Baby Teeth by Zoje Stage

Song Pairing: “Ugly Laugh” by The Original Crooks and Nannies Listen Here / 2019 HELLO YELLOW REVIEWS PLAYLIST (Spotify)Listen Here / 2019 HELLO YELLOW REVIEWS Playlist (Apple)

This overhyped thriller got a lot of early love on the review websites I troll. I heard many *gasps* and the words “graphic”, “shock-value”, and “terrifying” were batted around like they meant something. I was so pumped to get my hands on a copy at the library. I knew I was horribly late to the party–everyone who was anyone had already thrown in their two cents about this motherhood horror story, so what would I have to add? Like every other adult on the internet, it didn’t matter–I had to say my piece before the book disappeared into obscurity.

Maybe Baby Teeth is graphic, shocking and terrifying to people who don’t read horror on a daily basis. If this was a departure for you from another genre, this could be the ultimate in terror. Also, if you have a kid you just don’t quite trust (you know that little shady so-and-so is thinking up awful ways to murder you in their head) this could be a scary novel for you.

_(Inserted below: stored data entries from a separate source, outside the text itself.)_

(* ===== verification/Process.v ===== *)
(** * Process: signals, failures and hints of the command line

    The signal handling of [src/commands/mod.rs], [src/commands/server/mod.rs] and
    [src/commands/client/mod.rs], the flags those commands refuse, how a run ends
    ([src/error_handling.rs]) and the hints on missing material ([src/config_hints.rs]).

    [clap] and the system's signals are inputs.  A signal is delivered to the future that waits
    for it when it arrives; the runtime keeps its handlers installed, so a signal that no future
    waits for is ignored. *)

From Stdlib Require Import String Ascii ZArith Lia.
From stdpp Require Import base strings numbers gmap list.
From S2P Require Import Prelude Text Shutdown Supervision ConfigPrep RuntimeLog.

Open Scope Z_scope.

(** ** Signals *)

Inductive ShutdownSignalEvent := CtrlC | Sigterm | Sigquit.

Definition shutdown_mode_for_first_signal (event : ShutdownSignalEvent) : ShutdownMode :=
  match event with Sigquit => Fast | CtrlC | Sigterm => Graceful end.
Definition should_escalate_to_fast (event : ShutdownSignalEvent) : bool :=
  match event with CtrlC | Sigquit => true | Sigterm => false end.

(** The signals that [wait_for_fast_shutdown_signal] selects; [wait_for_initial_shutdown_signal]
    selects all three. *)
Definition fast_signal (event : ShutdownSignalEvent) : bool := match event with CtrlC | Sigquit => true | Sigterm => false end.

(** [OrderlyShutdown::begin_graceful] and [begin_fast] as one step. *)
Definition begin_once (m : ShutdownMode) (current : option ShutdownMode) : ShutdownTransition * option ShutdownMode :=
  match current, m with
  | None, _ => (Started m, Some m)
  | Some Graceful, Fast => (EscalatedToFast, Some Fast)
  | Some m', _ => (AlreadyStarted m', Some m')
  end.

(** A signal, the failure of the signal handlers, or a shutdown begun by another part of the
    process. *)
Inductive SignalInput :=
| Delivered (event : ShutdownSignalEvent)
| Unavailable (error : bytes)
| BegunElsewhere (m : ShutdownMode).

(** Waiting for the first signal, waiting for a fast one, or no longer waiting. *)
Inductive SignalPlace := AwaitingFirst | AwaitingFast | SignalsOver.

(** *** The Server's signal task *)

Record ServerSignals := mkServerSignals { signal_place : SignalPlace; server_mode : option ShutdownMode; signal_log : list LogEvent }.
Definition server_signals_init : ServerSignals := mkServerSignals AwaitingFirst None [].

Definition first_server_signal (graceful_shutdown_duration : Z) (event : ShutdownSignalEvent) (s : ServerSignals) : ServerSignals :=
  let m := shutdown_mode_for_first_signal event in
  let duration := match m with Graceful => graceful_shutdown_duration | Fast => 0 end in
  mkServerSignals
    (match m with Graceful => if should_escalate_to_fast event then AwaitingFast else SignalsOver | Fast => SignalsOver end)
    (snd (begin_once m (server_mode s)))
    (signal_log s ++ [ServerOrderlyShutdownStarted m duration]).

Definition second_server_signal (event : ShutdownSignalEvent) (s : ServerSignals) : ServerSignals :=
  if should_escalate_to_fast event then
    let '(t, m) := begin_once Fast (server_mode s) in
    mkServerSignals SignalsOver m (signal_log s ++ if bool_decide (t = EscalatedToFast) then [ServerOrderlyShutdownEscalated] else [])
  else mkServerSignals SignalsOver (server_mode s) (signal_log s).

Definition server_signal (graceful_shutdown_duration : Z) (s : ServerSignals) (i : SignalInput) : ServerSignals :=
  match i, signal_place s with
  | BegunElsewhere m, p => mkServerSignals p (snd (begin_once m (server_mode s))) (signal_log s)
  | Delivered event, AwaitingFirst => first_server_signal graceful_shutdown_duration event s
  | Unavailable error, AwaitingFirst =>
      mkServerSignals SignalsOver (snd (begin_once Fast (server_mode s)))
        (signal_log s ++ [Emitted LevelError (bs "server shutdown signal handling unavailable; forcing fast shutdown: " ++ error)])
  | Delivered event, AwaitingFast => if fast_signal event then second_server_signal event s else s
  | Unavailable error, AwaitingFast =>
      mkServerSignals SignalsOver (server_mode s)
        (signal_log s ++ [Warning (bs "server")
           (bs "fast shutdown escalation signal handling unavailable; continuing graceful shutdown: " ++ error)])
  | _, SignalsOver => s
  end.
Definition server_signals (graceful_shutdown_duration : Z) (inputs : list SignalInput) : ServerSignals :=
  foldl (server_signal graceful_shutdown_duration) server_signals_init inputs.

(** *** The Client's two futures *)

(** [escalates] is stored by the first future and read by the second when it is first polled,
    after the first has completed. *)
Record ClientSignals := mkClientSignals { client_signal_place : SignalPlace; escalates : bool; client_signal_log : list LogEvent }.
Definition client_signals_init : ClientSignals := mkClientSignals AwaitingFirst false [].

(** What the futures tell the supervisor. *)
Definition client_signal (s : ClientSignals) (i : SignalInput) : ClientSignals * option ClientAction :=
  match i, client_signal_place s with
  | Delivered event, AwaitingFirst =>
      let escalates := should_escalate_to_fast event in
      (mkClientSignals (if escalates then AwaitingFast else SignalsOver) escalates (client_signal_log s),
       Some (Signal (Some (shutdown_mode_for_first_signal event))))
  | Unavailable error, AwaitingFirst =>
      (mkClientSignals (if escalates s then AwaitingFast else SignalsOver) (escalates s) (client_signal_log s), Some (Signal None))
  | Delivered event, AwaitingFast =>
      if fast_signal event && should_escalate_to_fast event
      then (mkClientSignals SignalsOver (escalates s) (client_signal_log s), Some Escalation)
      else (s, None)
  | Unavailable error, AwaitingFast =>
      (mkClientSignals SignalsOver (escalates s)
         (client_signal_log s ++ [Warning (bs "client")
            (bs "fast shutdown escalation signal handling unavailable; continuing graceful shutdown: " ++ error)]), None)
  | _, _ => (s, None)
  end.
Fixpoint client_signals (s : ClientSignals) (inputs : list SignalInput) : list ClientAction :=
  match inputs with
  | [] => []
  | i :: inputs' => let '(s', a) := client_signal s i in option_list a ++ client_signals s' inputs'
  end.

(** ** How a run ends *)

(** [Box<dyn Error>] as far as it is told apart, [RunError] and [RunTermination]. *)
Inductive BoxError := LoggedRuntimeError | PlainError (message : bytes).
Inductive RunError (K : Type) := RunCli (error : K) | RunLogged | RunOther (message : bytes).
Arguments RunCli {K}.
Arguments RunLogged {K}.
Arguments RunOther {K}.
Inductive RunTermination (K : Type) := ClapExit (error : K) | ExitSuccess | ExitFailure.
Arguments ClapExit {K}.
Arguments ExitSuccess {K}.
Arguments ExitFailure {K}.

Definition classify_runtime_error {K} (error : BoxError) : RunError K :=
  match error with LoggedRuntimeError => RunLogged | PlainError message => RunOther message end.
(** The failure is logged, and its record is the log's. *)
Definition logged_runtime_failure (message : bytes) : LogEvent * BoxError := (Emitted LevelError message, LoggedRuntimeError).

(** The termination and what is written to the standard error. *)
Definition finish_run {K} (r : result (RunError K) unit) : RunTermination K * bytes :=
  match r with
  | Ok _ => (ExitSuccess, [])
  | Err (RunCli error) => (ClapExit error, [])
  | Err RunLogged => (ExitFailure, [])
  | Err (RunOther message) => (ExitFailure, message ++ [u8_of 10])
  end.
(** [finish_run_after]: the standard error is locked only to write. *)
Definition finish_run_after {K} (r : result (RunError K) unit) : RunTermination K * bytes :=
  match r with
  | Ok _ => (ExitSuccess, [])
  | Err (RunCli error) => (ClapExit error, [])
  | Err RunLogged => (ExitFailure, [])
  | Err (RunOther message) => finish_run (Err (RunOther message))
  end.

(** ** Commands *)

(** The flags of the runtime that the material commands refuse. *)
Definition client_forbidden_runtime_flags (server_addresses : list bytes) (backend_address control_address : option bytes) : list bytes :=
  (if bool_decide (server_addresses = []) then [] else [bs "--server-address"]) ++
  (match backend_address with Some _ => [bs "--backend-address"] | None => [] end) ++
  (match control_address with Some _ => [bs "--control-address"] | None => [] end).

Inductive ClientSubcommand := ClientRun | ClientIdentity | ClientPublicCert.
Definition client_refused (sub : ClientSubcommand) (server_addresses : list bytes) (backend_address control_address : option bytes) :
    option bytes :=
  let flags := client_forbidden_runtime_flags server_addresses backend_address control_address in
  let message command := join (bs " and ") flags ++ bs " may be used only with `runewarp client`, not `runewarp client " ++ command ++ bs " ...`" in
  match sub with
  | ClientRun => None
  | ClientIdentity => if bool_decide (flags = []) then None else Some (message (bs "identity"))
  | ClientPublicCert => if bool_decide (flags = []) then None else Some (message (bs "public-cert"))
  end.

(** [server cert] refuses the runtime's flags one by one. *)
Definition server_refused (cert : bool) (hostname control_address : option bytes) : option bytes :=
  if cert then
    match hostname, control_address with
    | Some h, _ =>
        Some (bs "--hostname is only supported for `runewarp server`, not `runewarp server cert ...` (got `" ++ h ++
              bs "`). Use `runewarp server cert init --hostname ...` or `runewarp server cert rotate-ca --hostname ...` for certificate commands.")
    | None, Some a =>
        Some (bs "--control-address is only supported for `runewarp server`, not `runewarp server cert ...` (got `" ++ a ++ bs "`).")
    | None, None => None
    end
  else None.

(** The steps of [server::run] and [client::run] of a role: resolving the configuration, installing
    the logger, preparing and running the runtime; the last two log their failure. *)
Inductive Stage := Resolving | Installing | Preparing | Running.
Definition run_role (outcome : option (Stage * bytes)) : list LogEvent * result BoxError unit :=
  match outcome with
  | None => ([], Ok tt)
  | Some (Resolving, message) | Some (Installing, message) => ([], Err (PlainError message))
  | Some (Preparing, message) | Some (Running, message) =>
      let '(event, error) := logged_runtime_failure message in ([event], Err error)
  end.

Otherwise, it was mostly about an insecure mother who tries her best and a demonic little child who has no reason to be demonic, but is.

Suzette, in spite of her Crohn’s disease, lives a very charmed life. Her husband Alex is a sweet, caring and completely oblivious Swedish architect. Aren’t they always, though? An architect, I mean. I imagine a Skarsgård will play this role when this book inevitably gets a movie deal and I’m not mad about it.

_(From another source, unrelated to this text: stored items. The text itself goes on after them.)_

(** No step of the composition panics. *)
Lemma managed_never_panics m e : managed_inv m → managed_exec m e ≠ Panics.
Proof.
  intros [Hs _]. assert (∀ received applied events m0, session m0 = session m → ends received applied events m0 ≠ Panics) as Hends.
  { intros received a evs m0 Hm0. unfold ends, end_connection. rewrite Hm0.
    destruct (Retry.next_retry_ok next_u64 (if received then Retry.reset (reconnect (session m)) else reconnect (session m)))
      as (secs & d & p' & _ & Hn & _); [pose proof (si_retry _ Hs); by destruct received; simpl; [lia|]|]. by rewrite Hn. }
  unfold managed_exec. destruct e as [|started now|now o|a|].
  - destruct (stopped m); [done|]. destruct (connection (session m)); [done|]. by apply Hends.
  - destruct (stopped m); [done|]. destruct (connection (session m)); [done|]. destruct (started <=? now); [|done].
    pose proof (settle_settled started (session_applied (session m)) now _
      (lifecycle_new_inv (I := ClientManagedInput) limits started (session_applied (session m)))) as Hset.
    destruct (Lifecycle.settle _ _); try done. by apply Hends.
  - destruct (stopped m); [done|]. destruct (connection (session m)) as [[[started now0] s]|] eqn:Hc; [|done].
    destruct (finish_call o m) as [m1|] eqn:Hf; [|done]. destruct (now0 <=? now); [|done].
    destruct (si_connection _ Hs _ _ _ Hc) as [Hinv _].
    destruct (advance_settled _ _ limits true now o s Hinv) as [Hn|[(e & s1 & _ & Hf' & _)|Hset]].
    + unfold advance. by rewrite Hn.
    + rewrite Hf'. apply Hends. by apply finish_frame in Hf as [-> _].
    + destruct (advance limits true now o s); try done. apply Hends. by apply finish_frame in Hf as [-> _].
  - unfold adapter_exec. destruct (recv_apply a (client m)); [|done].
    destruct (exec (controller (client m)) a) eqn:He; try done. by apply exec_never_panics in He.
  - by destruct (stopped m).
Qed.

(** Without a new input the controller keeps the assignment it has. *)
Definition keeps_channel (m m' : Managed) : Prop :=
  ∃ new, inputs m' = inputs m ++ new ∧
    (new = [] → apply_rx (client m) = [] → apply_rx (client m') = [] ∧ taken (client m') = taken (client m)).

Hanna is their super unhinged little girl who doesn’t talk. She can speak, she’s fully capable, but she holds back on her vocal development in order to mess with her parents? Stay a baby forever? Who knows. She’s home-schooled because no daycare or school facility will put up with her violent outbursts. Suzette keeps trying to convince her husband that Hanna has issues, but he just won’t accept it–his precious little girl? No way.

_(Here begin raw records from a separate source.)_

(** * Reading-Practice: the alignment core, embedded and verified

    A shallow embedding of the JavaScript sources

    - [tokenize.js]        ([normalizeWord])
    - [aligner.js]         ([levenshtein], [similarity], class [Aligner])
    - the phonetic variant of [aligner.js] ([_combinedSimilarity])
    - [decisionBuffer.js]  (class [DecisionBuffer])
    - [app.js]             ([calculateAlignmentCost], [performAutoBacktrack],
                            [backOne])

    Conventions.  A JavaScript string is the list of its UTF-16 code
    units.  Integer-valued numbers (indices, counters) are [Z] or [nat].
    The drift cost of app.js is a binary64 number, added up with the
    rounding of IEEE 754 ([Binary64]); the costs and similarities of
    the aligner are exact rationals [Q], so [0.1] is [1#10] there.  An
    array is a list; an array slot that may hold [undefined] has type
    [option].  Code that can throw returns a completion that records the
    exception and the object state at the throw. *)

From Stdlib Require Import ZArith NArith QArith Qminmax Qround Lia Lqa Bool List Ascii String.
From Stdlib Require Import Sorted Permutation.
From Stdlib Require PrimFloat FloatOps SpecFloat Uint63.
From stdpp Require Import base decidable option list gmap.
Import ListNotations.

Local Open Scope Z_scope.

(* ================================================================== *)
(** * Part I: the embedding                                            *)
(* ================================================================== *)

(** ** JavaScript values *)

Module JS.

(** A string: its UTF-16 code units. *)
Abbreviation JSString := (list N) (only parsing).

(** An ASCII literal as a JavaScript string. *)
Definition lit (s : string) : JSString :=
  List.map N_of_ascii (list_ascii_of_string s).

(** Truthiness of a string: [!s] is true exactly for the empty string. *)
Definition truthy (s : JSString) : bool :=
  match s with [] => false | _ => true end.

(** [n || 1] on a non-negative integer. *)
Definition orOne (n : nat) : nat :=
  match n with O => 1%nat | _ => n end.

(** [arr[i]] for an integer [i]: [undefined] off the array. *)
Definition at_ {A} (arr : list A) (i : Z) : option A :=
  if i <? 0 then None else arr !! Z.to_nat i.

(** The exceptions the modelled code can raise. *)
Inductive Error : Type :=
| TypeError.

(** Surrogate code units and the code point of a pair. *)
Definition isHighSurrogate (c : N) : bool := ((55296 <=? c) && (c <=? 56319))%N.
Definition isLowSurrogate (c : N) : bool := ((56320 <=? c) && (c <=? 57343))%N.

(** The code points of a string, each kept as the code units that spell
    it: a high surrogate followed by a low one is one code point, every
    other unit (lone surrogates too) stands alone.  This is how a
    regular expression with the [u] flag walks a string. *)
Fixpoint codePoints (s : JSString) : list (list N) :=
  match s with
  | [] => []
  | h :: t =>
      match t with
      | l :: t' =>
          if isHighSurrogate h && isLowSurrogate l
          then [h; l] :: codePoints t'
          else [h] :: codePoints t
      | [] => [[h]]
      end
  end.

Definition codePointValue (u : list N) : N :=
  match u with
  | [h; l] => (65536 + (h - 55296) * 1024 + (l - 56320))%N
  | c :: _ => c
  | [] => 0%N
  end.

(** The class [\s] of a regular expression: WhiteSpace and
    LineTerminator of ECMAScript. *)
Definition isWhiteSpace (c : N) : bool :=
  ((9 <=? c) && (c <=? 13) || (c =? 32) || (c =? 160) || (c =? 5760)
   || (8192 <=? c) && (c <=? 8202) || (c =? 8232) || (c =? 8233)
   || (c =? 8239) || (c =? 8287) || (c =? 12288) || (c =? 65279))%N.

(** [s.split(/\s+/)]: the pieces between maximal runs of white space;
    a run at either end leaves an empty piece there. *)
Fixpoint splitGo (s : JSString) (cur : JSString) (inSep : bool) : list JSString :=
  match s with
  | [] => [cur]
  | c :: s' =>
      if isWhiteSpace c
      then (if inSep then splitGo s' [] true else cur :: splitGo s' [] true)
      else splitGo s' (cur ++ [c]) false
  end.

Definition splitWhiteSpace (s : JSString) : list JSString := splitGo s [] false.

(** What the engine knows about Unicode and the repository does not
    define: [String.prototype.toLowerCase] and the general categories
    behind [\p{L}] and [\p{N}] (on code points). *)
Class Unicode : Type := {
  toLowerCase : JSString -> JSString;
  isLetter : N -> bool;
  isNumber : N -> bool
}.

(** The Unicode data of the blocks Basic Latin and Latin-1 Supplement
    (U+0000..U+00FF), used to run the code on Latin-1 input.  Code
    units above U+00FF are outside this table: it leaves them unchanged
    and unclassified, and no statement below evaluates it on them. *)
Definition latin1Lower (c : N) : N :=
  (if (65 <=? c) && (c <=? 90) then c + 32
   else if (192 <=? c) && (c <=? 222) && negb (c =? 215) then c + 32
   else c)%N.

Definition latin1Letter (c : N) : bool :=
  ((65 <=? c) && (c <=? 90) || (97 <=? c) && (c <=? 122)
   || (c =? 170) || (c =? 181) || (c =? 186)
   || (192 <=? c) && (c <=? 214) || (216 <=? c) && (c <=? 246)
   || (248 <=? c) && (c <=? 255))%N.

Definition latin1Number (c : N) : bool :=
  ((48 <=? c) && (c <=? 57) || (c =? 178) || (c =? 179) || (c =? 185)
   || (188 <=? c) && (c <=? 190))%N.

Definition Latin1 : Unicode := {|
  toLowerCase := List.map latin1Lower;
  isLetter := latin1Letter;
  isNumber := latin1Number
|}.

End JS.

Import JS.

(** ** tokenize.js *)

Module Tokenize.

Section WithUnicode.
Context {U : Unicode}.

(** [[^\p{L}\p{N}]]: a code point that is neither a letter nor a number. *)
Definition notLetterOrNumber (u : list N) : bool :=
  negb (isLetter (codePointValue u) || isNumber (codePointValue u)).

Fixpoint dropWhile {A} (p : A -> bool) (l : list A) : list A :=
  match l with
  | [] => []
  | x :: l' => if p x then dropWhile p l' else l
  end.

(** [lower.replace(/^[^\p{L}\p{N}]+|[^\p{L}\p{N}]+$/gu, "")]: the
    leading and the trailing run of such code points are removed. *)
Definition stripEdges (s : JSString) : JSString :=
  concat (rev (dropWhile notLetterOrNumber
                 (rev (dropWhile notLetterOrNumber (codePoints s))))).

(** The class of the second replacement, as the engine reads it.  The
    pattern lists apostrophe, apostrophe, grave accent, acute accent,
    hyphen-minus, en dash, em dash, minus sign; the unescaped
    hyphen-minus between the acute accent and the en dash denotes the
    range U+00B4..U+2013, so the class is
    {U+0027, U+0060} + [U+00B4, U+2013] + {U+2014, U+2212}
    and the hyphen-minus U+002D itself is not in it. *)
Definition inCollapseClass (c : N) : bool :=
  ((c =? 39) || (c =? 96) || (180 <=? c) && (c <=? 8211)
   || (c =? 8212) || (c =? 8722))%N.

(** [stripped.replace(/[...]/g, "")] (no [u] flag: unit by unit). *)
Definition collapse (s : JSString) : JSString :=
  List.filter (fun c => negb (inCollapseClass c)) s.

Definition normalizeWord (w : JSString) : JSString :=
  if negb (truthy w) then []
  else
    let lower := toLowerCase w in
    let stripped := stripEdges lower in
    let collapsed := collapse stripped in
    collapsed.

End WithUnicode.

End Tokenize.

(** ** aligner.js: the similarity scorer *)

Module Scorer.

(** One pass of the inner loop [for (let j = 1; j <= n; j++)]: the
    loop state is the row [dp] and the variable [prev]. *)
Definition levInner (a b : JSString) (i : nat)
    (st : list nat * nat) (j : nat) : list nat * nat :=
  let '(dp, prev) := st in
  let temp := dp !!! j in
  let dp' :=
    if bool_decide (a !! (i - 1)%nat = b !! (j - 1)%nat)
    then <[j := prev]> dp
    else <[j := Nat.min (prev + 1) (Nat.min (dp !!! j + 1) (dp !!! (j - 1)%nat + 1))]> dp in
  (dp', temp).

(** One pass of the outer loop [for (let i = 1; i <= m; i++)]. *)
Definition levOuter (a b : JSString) (dp : list nat) (i : nat) : list nat :=
  let prev := dp !!! 0%nat in
  let dp0 := <[0%nat := i]> dp in
  fst (fold_left (levInner a b i) (seq 1 (length b)) (dp0, prev)).

(** [function levenshtein(a, b)]. *)
Definition levenshtein (a b : JSString) : nat :=
  let m := length a in
  let n := length b in
  if (m =? 0)%nat then n
  else if (n =? 0)%nat then m
  else
    let dp := seq 0 (n + 1) in
    fold_left (levOuter a b) (seq 1 m) dp !!! n.

Definition ofNat (n : nat) : Q := inject_Z (Z.of_nat n).

(** [function similarity(a, b)]. *)
Definition similarity (a b : JSString) : Q :=
  let dist := levenshtein a b in
  let maxLen := orOne (Nat.max (length a) (length b)) in
  1 - ofNat dist / ofNat maxLen.

(** The textbook recurrence for the Levenshtein distance, on prefixes
    through their last characters: [editRev x y] is the distance
    between the strings whose reversals are [x] and [y]. *)
Fixpoint editRev (x : list N) : list N -> nat :=
  fix inner (y : list N) : nat :=
    match x, y with
    | [], _ => length y
    | _, [] => length x
    | c :: x', d :: y' =>
        Nat.min (S (editRev x' y))
          (Nat.min (S (inner y'))
             (editRev x' y' + (if bool_decide (c = d) then 0 else 1)))
    end.

(** The Levenshtein distance in the words of the specification:
    single-character insertions, deletions and substitutions. *)
Definition editDistance (a b : JSString) : nat := editRev (rev a) (rev b).

End Scorer.

(** ** Tokens (tokenize.js) *)

(** The [status] strings the sources write: ["pending"], ["correct"],
    ["incorrect"], ["skipped"], and ["sep"] on separators. *)
Inductive Status : Type :=
| pending | correct | incorrect | skipped | sep.

Global Instance Status_eq_dec : EqDecision Status.
Proof. solve_decision. Defined.

(** [{ id, text, norm, isWord, status, phonetic }]; separators carry no
    [phonetic] field. *)
Record Token : Type := mkToken {
  id : Z;
  text : JSString;
  norm : JSString;
  isWord : bool;
  status : Status;
  phonetic : option (JSString * JSString)
}.

Definition setStatus (st : Status) (t : Token) : Token :=
  mkToken (id t) (text t) (norm t) (isWord t) st (phonetic t).

(** ** aligner.js: the beam search *)

Module Aligner.
Import Tokenize Scorer.

(** [const FILLERS = new Set([...])]. *)
Definition FILLERS : gset JSString :=
  {[ lit "uh"; lit "um"; lit "er"; lit "ah"; lit "eh"; lit "mm"; lit "hmm" ]}.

The novel is split between Hanna and Suzette’s perspectives. I whipped through Suzette’s chapters quickly so I could get to Hanna’s. The little girl’s psychotic perspective, very Electra-complex (kill mommy, have daddy all to myself) was interesting until I realized that we weren’t ever going to get the “why” behind Hanna’s possession. I expected some breakthrough, diagnosis, or evil spirit. All we get is that Hanna’s just kind of messed up.

I know this novel’s overarching theme is that motherhood is intense right now. The pressure to be the perfect, all-natural, organic, Insta-uploadable parent is as horrifying as a killer child. Suzette loses herself in her motherhood, it swallows her up. All of her desperate attempts to make her life in some way her own are thwarted by societal expectation and the demands of her child. She finds herself guiltily wondering if motherhood is even something she wanted to begin with, or just something that happened to her. Conundrum.

But the message doesn’t compensate for how stale the action gets. I felt so unfulfilled by the ending of this novel, it was a chore to finish. Literally flip to any chapter you’ll get the same formula: Hanna does something violent, Suzette reacts, her husband gaslights. Over and over, ad nauseum.

I’d skip this one, unless you’re dipping your toes into the current craze of killer children. The new Pet Semetary movie is going to be dope, but wake me up when they remake The Children of the Corn.